W3C recommends online accessibility guidelines
Last week the Massachusetts-based standards group published its recommended guidelines for designing web browsers, multimedia players and other web software to try to make the internet more accessible to people with disabilities.
Called the User Agent Accessibility Guidelines 1.0, these recommendations complete a three-pronged approach by the W3C to make the web more open to all. The organisation's other proposed guidelines deal with designing accessible web content and authoring tools.
Other groups are also pushing for a more accessible internet. Last week the RNIB (Royal National Institute for the Blind) also launched a campaign setting out the needs of disabled people on the web.
"RNIB warmly welcomes these new guidelines from W3C," said Julie Howell, a campaigns officer for the RNIB. "It is vital that the technology at the user end (such as browsers and screenreaders) is able to make good sense of the code it interprets. These guidelines [are] part of the global effort to ensure that the web can be used by everyone, regardless of ability or disability."
Judy Brewer, director of web accessibility initiatives at the W3C, said the recommendations spell out how developers can address web accessibility by implementing the guidelines.

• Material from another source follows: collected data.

(* ===== verification/Keys.v ===== *)
(** * Identity, key file and configuration

    crates/craftec-types/src/identity.rs and config.rs, crates/craftec-crypto/src/sign.rs,
    and the configuration part of crates/craftec-node/src/main.rs.  Ed25519 signing
    and serde's JSON are parameters.  The files involved are a map from names to
    contents; every file operation takes its outcome from the environment. *)
From Stdlib Require Import ZArith Lia Ascii.
From stdpp Require Import base list list_numbers numbers strings gmap.
From S2P Require Import Prelude Types Instances F64 External ObjStore PageIndex Wire Vfs Sql.

Local Open Scope Z_scope.

(** ** External code *)

(** [ed25519_dalek]'s signing half, on the 32 secret bytes. *)
Class Ed25519Signing : Type := {
  ed_public : list Z -> NodeId;
  ed_sign : list Z -> list Z -> list Z;
}.

Class Ed25519Laws `{Ed25519} `{Ed25519Signing} : Prop := {
  ed_public_length sk : length (ed_public sk) = 32%nat;
  ed_public_bytes sk : bytes (ed_public sk);
  ed_public_ok sk : verifying_key_ok (ed_public sk) = true;
  ed_sign_verifies sk msg : ed_verify (ed_public sk) msg (ed_sign sk msg) = true;
}.

(** ** Files *)

(** A directory of named files. *)
Abbreviation dir := (gmap string (list Z)).

(** A read and a write as the file system answers them. *)
Record file_io : Type := mkFileIo {
  fi_stat_ok : bool;
  fi_read_ok : bool;
  fi_mkdir_ok : bool;
  fi_write_ok : bool;
}.

(** [std::str::from_utf8(..).is_ok()] *)
Definition utf8_cont (b : Z) : bool := (128 <=? b) && (b <=? 191).
Definition utf8_second3 (b0 b1 : Z) : bool :=
  if b0 =? 224 then (160 <=? b1) && (b1 <=? 191)
  else if b0 =? 237 then (128 <=? b1) && (b1 <=? 159)
  else utf8_cont b1.
Definition utf8_second4 (b0 b1 : Z) : bool :=
  if b0 =? 240 then (144 <=? b1) && (b1 <=? 191)
  else if b0 =? 244 then (128 <=? b1) && (b1 <=? 143)
  else utf8_cont b1.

She said the W3C guidelines detail how such things as keyboard navigation and communication with specialised software can benefit people with visual, hearing, physical, cognitive and neurological disabilities. Such software includes speech synthesisers, screen magnifiers and other user interface features.
For example, she said, user interface designers can develop ways for people who are blind, or have a physical disability, to use keyboard commands, rather than a mouse and cursor, to navigate the web.
For the hearing-impaired, developers could build in text captions for multimedia presentations, Brewer said. Brewer said the W3C hopes to make final recommendations by the end of the year.